Task description:
Only a number is wanted: how many lines in these records contain the word "True"?

Materials provided:
***

(** The timer task comes round at least once while the tick count wraps once. *)
Inductive treachable (q : Z) : timers -> Z -> Prop :=
  | tr_start : treachable q (start_timers q) 0
  | tr_step T last now e T' w : treachable q T last -> last <= now < last + W -> tevent_ok T e ->
      run_tevent T (now mod W) e = Ok (T', w) -> treachable q T' (sampled e last now).

Lemma start_clock q : tclock (start_timers q) 0 ∅.
Proof.
  assert (forall l, timers_on (start_timers q) l = []) as Ho.
  { intros l. unfold timers_on, on, start_timers. cbn [tst]. rewrite !the_list_put. repeat destruct (decide _); done. }
  split; [|done|intros t E; by rewrite lookup_empty]. split.
  - split; [intros l; fold (timers_on (start_timers q) l); rewrite Ho; constructor|]. intros t l. fold (timers_on (start_timers q) l). rewrite Ho.
    split; [done|set_solver].
  - done.
  - intros t x. cbn. by rewrite lookup_empty.
  - intros t E. by rewrite lookup_empty.
  - done.
  - intros l. rewrite Ho. constructor.
Qed.

Lemma timer_create_ok T last due t p a id cb n :
  tclock T last due -> tctl T !! t = None -> 0 < p < W ->
  tclock (set_members T t p a id cb n 0) last due /\ due !! t = None.
Proof.
  intros [I Hl Hb] Ht Hp.
  assert (due !! t = None) as Hd.
  { destruct (due !! t) as [E|] eqn:HE; [|done]. destruct (ti_due _ _ _ I t E HE) as ([x Hx] & _). congruence. }
  pose proof (tinv_off _ _ _ _ I Hd) as Hoff. split; [|done]. split; [|done|done].
  unfold set_members. set (x := mkTimer _ _ _ _ _). set (y := if a then _ else _).
  assert (xTimerPeriodInTicks y = p) as Hy by (unfold y, x; by destruct a).
  assert (tinv (put_timer T t y) (last / W) due) as I1 by (apply tinv_put; [done|by rewrite Hy]).
  set (T1 := put_timer T t y) in *. assert (off_lists T1 t) as Hoff1 by exact Hoff.
  replace (put_item (tst T1) t (mkSi (s_value (item (tst T1) t)) None)) with (seq_set_value (tst T1) t (expiry T1 t)).
  - by apply tinv_set_value.
  - unfold seq_set_value, expiry. by rewrite Hoff1.
Qed.

(** Every event keeps the clock; what it does to a timer it is not about. *)
Lemma tevent_clock T last now due e :
  tclock T last due -> last <= now < last + W -> tevent_ok T e ->
  exists T' w due' cs, run_tevent T (now mod W) e = Ok (T', w) /\ tclock T' (sampled e last now) due' /\ tcalls T' = tcalls T ++ cs /\
    (forall t, match e with TMessage (TimerMessage _ _ u) | TCreate u _ _ _ _ _ => u <> t | _ => True end ->
       timer_went (sampled e last now) (tctl T !! t) (due !! t) (calls_of t cs) (tctl T' !! t) (due' !! t)) /\
    match w with Some w => wait_right (sampled e last now) due' w /\ (forall t E, due' !! t = Some E -> sampled e last now < E) | None => True end.
Proof.
  intros Hc Hn He. destruct e as [|[id v t|id f p1 p2]|t p a id cb n]; cbn [run_tevent sampled tevent_ok] in *.
  - destruct (round_ok T last now due Hc Hn) as (T' & due' & w & E & Hc' & _ & (cs & Ec & Hw) & Hwt). exists T', w, due', cs. by split_and!.
  - destruct He as (x & Hx & Hv & Hch & Hdel).
    destruct (timer_message_ok T last now due id v t x Hc Hn Hx Hv Hch Hdel) as (T' & due' & cs & -> & Hc' & _ & Ec & Hw & _). cbn [res_bind].
    exists T', None, due', cs. split_and!; try done. intros u Hu. by apply Hw.
  - eexists _, None, due, [Pended f p1 p2]. split; [done|]. split; [|split; [done|split; [|done]]].
    + destruct Hc as [I Hl Hb]. split; [by apply tinv_called|done|done].
    + intros t _. change (calls_of t [Pended f p1 p2]) with 0. apply timer_went_refl. intros Ht. destruct (due !! t) as [E|] eqn:HE; [|done].
      apply (ti_due _ _ _ (tc_inv _ _ _ Hc) t E HE).
  - destruct He as [Ht Hp]. destruct (timer_create_ok T last due t p a id cb n Hc Ht Hp) as [Hc' Hd]. eexists _, None, due, [].
    split; [done|]. split; [done|]. split; [by rewrite app_nil_r|]. split; [|done]. intros u Hu. change (calls_of u []) with 0.
    assert (tctl (set_members T t p a id cb n 0) !! u = tctl T !! u) as -> by (unfold set_members, put_timer; cbn; by rewrite lookup_insert_ne).
    apply timer_went_refl. intros Hdu. destruct (due !! u) as [E|] eqn:HE; [|done]. apply (ti_due _ _ _ (tc_inv _ _ _ Hc) u E HE).
Qed.
Lemma treachable_clock q T last : treachable q T last -> exists due, tclock T last due.
Proof.
  induction 1 as [|T last now e T' w _ (due & IH) Hn He E]; [exists ∅; apply start_clock|].
  destruct (tevent_clock T last now due e IH Hn He) as (T1 & w1 & due1 & cs & E1 & Hc1 & _). assert (T1 = T') as -> by congruence. by exists due1.
Qed.
(** ** The synchronous transfer *)

(** The receive half of the loop body. *)
Definition receive_step (State : State_t) (Base : D) (ElapsedTicks : Z) : res (State_t * D * Z) :=
  let! '(fsr, Base) := reg_read Base FSR in
  let NumberOfReads := u8 (Z.shiftr (Z.land fsr LPSPI_FSR_RXCOUNT_MASK) LPSPI_FSR_RXCOUNT_SHIFT) in
  if negb (NumberOfReads =? 0) then
    let remaining := ExpectedFifoReads State - RxIndex State in
    let NumberOfReads := if remaining <? NumberOfReads then u8 remaining else NumberOfReads in
    let State :=
      if RxIndex State =? 0
      then State <| CurrentTxFifoSlot := u8 (CurrentTxFifoSlot State + 1) |> else State in
    let! '(State, Base) := Lpspi_Ip_ReadDataFromFifo State Base NumberOfReads in
    Ok (State <| CurrentTxFifoSlot := u8 (CurrentTxFifoSlot State + NumberOfReads) |>, Base, 0)
  else Ok (State, Base, ElapsedTicks).

(** The transmit half. *)
Definition transmit_step (State : State_t) (Base : D) (ElapsedTicks : Z) : res (State_t * D * Z) :=
  if negb (CurrentTxFifoSlot State =? 0) then
    if negb (ExpectedFifoWrites State =? TxIndex State) then
      let remaining := ExpectedFifoWrites State - TxIndex State in
      let NumberOfWrites :=
        if remaining <? CurrentTxFifoSlot State then u8 remaining else CurrentTxFifoSlot State in
      let! '(State, Base) := Lpspi_Ip_PushDataToFifo State Base NumberOfWrites in
      Ok (State <| CurrentTxFifoSlot := u8 (CurrentTxFifoSlot State - NumberOfWrites) |>, Base, 0)
    else if negb (KeepCs State) then
      let! '(tcr, Base) := reg_read Base TCR in
      if has tcr LPSPI_TCR_CONT_MASK then
        let! Base := reg_modify Base TCR
                       (fun v => Z.ldiff v (Z.lor LPSPI_TCR_CONT_MASK LPSPI_TCR_CONTC_MASK)) in
        Ok (State, Base, ElapsedTicks)
      else Ok (State, Base, ElapsedTicks)
    else Ok (State, Base, ElapsedTicks)
  else Ok (State, Base, ElapsedTicks).

(** The [while] loop; [None] when [fuel] runs out. *)
Fixpoint transfer_loop (fuel : nat) (TimeoutTicks : Z) (State : State_t) (Base : D) (ElapsedTicks : Z)
    : res (option (Lpspi_Ip_StatusType * State_t * D)) :=
  match fuel with
  | O => Ok None
  | S fuel' =>
      if RxIndex State =? ExpectedFifoReads State then Ok (Some (LPSPI_IP_STATUS_SUCCESS, State, Base))
      else
        let! '(State, Base, ElapsedTicks) := receive_step State Base ElapsedTicks in
        let! '(State, Base, ElapsedTicks) := transmit_step State Base ElapsedTicks in
        let ElapsedTicks := u32 (ElapsedTicks + OsIf_Timer_Dummy_GetElapsed) in
        if TimeoutTicks <=? ElapsedTicks then Ok (Some (LPSPI_IP_TIMEOUT, State, Base))
        else transfer_loop fuel' TimeoutTicks State Base ElapsedTicks
  end.

(** Between marking the hardware busy and the return, for an idle [State]. *)
Definition sync_transfer (fuel : nat) (State : State_t) (Base : D) (dev : Lpspi_Ip_ExternalDeviceType)
    (tx rx : option (list Z)) (Length TimeOut : Z) : res (option (Lpspi_Ip_StatusType * State_t * D)) :=
  let TimeoutTicks := OsIf_Timer_Dummy_MicrosToTicks TimeOut in
  let State := State <| Status := LPSPI_IP_BUSY |> <| ExternalDevice := Some dev |> in
  let! Base := reg_write Base DER 0 in
  let! Base := reg_write Base IER 0 in
  let State := State <| CurrentTxFifoSlot := LPSPI_IP_FIFO_SIZE_U8 |> in
  let! '(State, Base) := Lpspi_TransmitTxInit State Base tx Length in
  let! State := Lpspi_TransmitRxInit State rx Length in
  let! r := transfer_loop fuel TimeoutTicks State Base 0 in
  match r with
  | None => Ok None
  | Some (st, State, Base) =>
      Ok (Some (st,
        State <| Status := match st with LPSPI_IP_STATUS_SUCCESS => LPSPI_IP_IDLE | _ => LPSPI_IP_FAULT end |>,
        Base))
  end.

End driver.

(** ** The driver and its hardware instances *)

(** [Lpspi_Ip_apxStateStructureArray] (an index into [Lpspi_Ip_axStateStructure],
    or NULL), [Lpspi_Ip_axStateStructure], and the controllers behind
    [Lpspi_Ip_apxBases]. *)
Record driver (D : Type) := mkDriver {
  apxState : list (option Z);
  axState : list State_t;
  apxBases : list D;
}.
Arguments mkDriver {D}.
Arguments apxState {D}.
Arguments axState {D}.
Arguments apxBases {D}.
#[global] Instance eta_driver D : Eta (driver D) := fun s => mkDriver (apxState s) (axState s) (apxBases s).

Section api.
Context {D : Type} `{SpiPort D} `{LpspiHeader}.

(** [State = Lpspi_Ip_apxStateStructureArray[Instance]; DevAssert(State != NULL)]. *)
Definition get_state (g : driver D) (Instance : Z) : res (Z * State_t) :=
  let! p := load (apxState g) Instance in
  match p with
  | None => Fault AssertFailure
  | Some i => let! State := load (axState g) i in Ok (i, State)
  end.
Definition put_state (g : driver D) (i : Z) (State : State_t) : res (driver D) :=
  let! l := store (axState g) i State in Ok (g <| axState := l |>).
Definition put_base (g : driver D) (Instance : Z) (Base : D) : res (driver D) :=
  let! l := store (apxBases g) Instance Base in Ok (g <| apxBases := l |>).

Definition Lpspi_Ip_UpdateTransferMode (g : driver D) (Instance : Z) (Mode : Lpspi_Ip_ModeType)
    : res (Lpspi_Ip_StatusType * driver D) :=
  do! assert (Instance <? LPSPI_INSTANCE_COUNT) in
  let! '(i, State) := get_state g Instance in
  if bool_decide (Status State = LPSPI_IP_BUSY) then Ok (LPSPI_IP_STATUS_FAIL, g)
  else
    let! g := put_state g i (State <| TransferMode := Mode |>) in
    Ok (LPSPI_IP_STATUS_SUCCESS, g).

***

Final answer:
2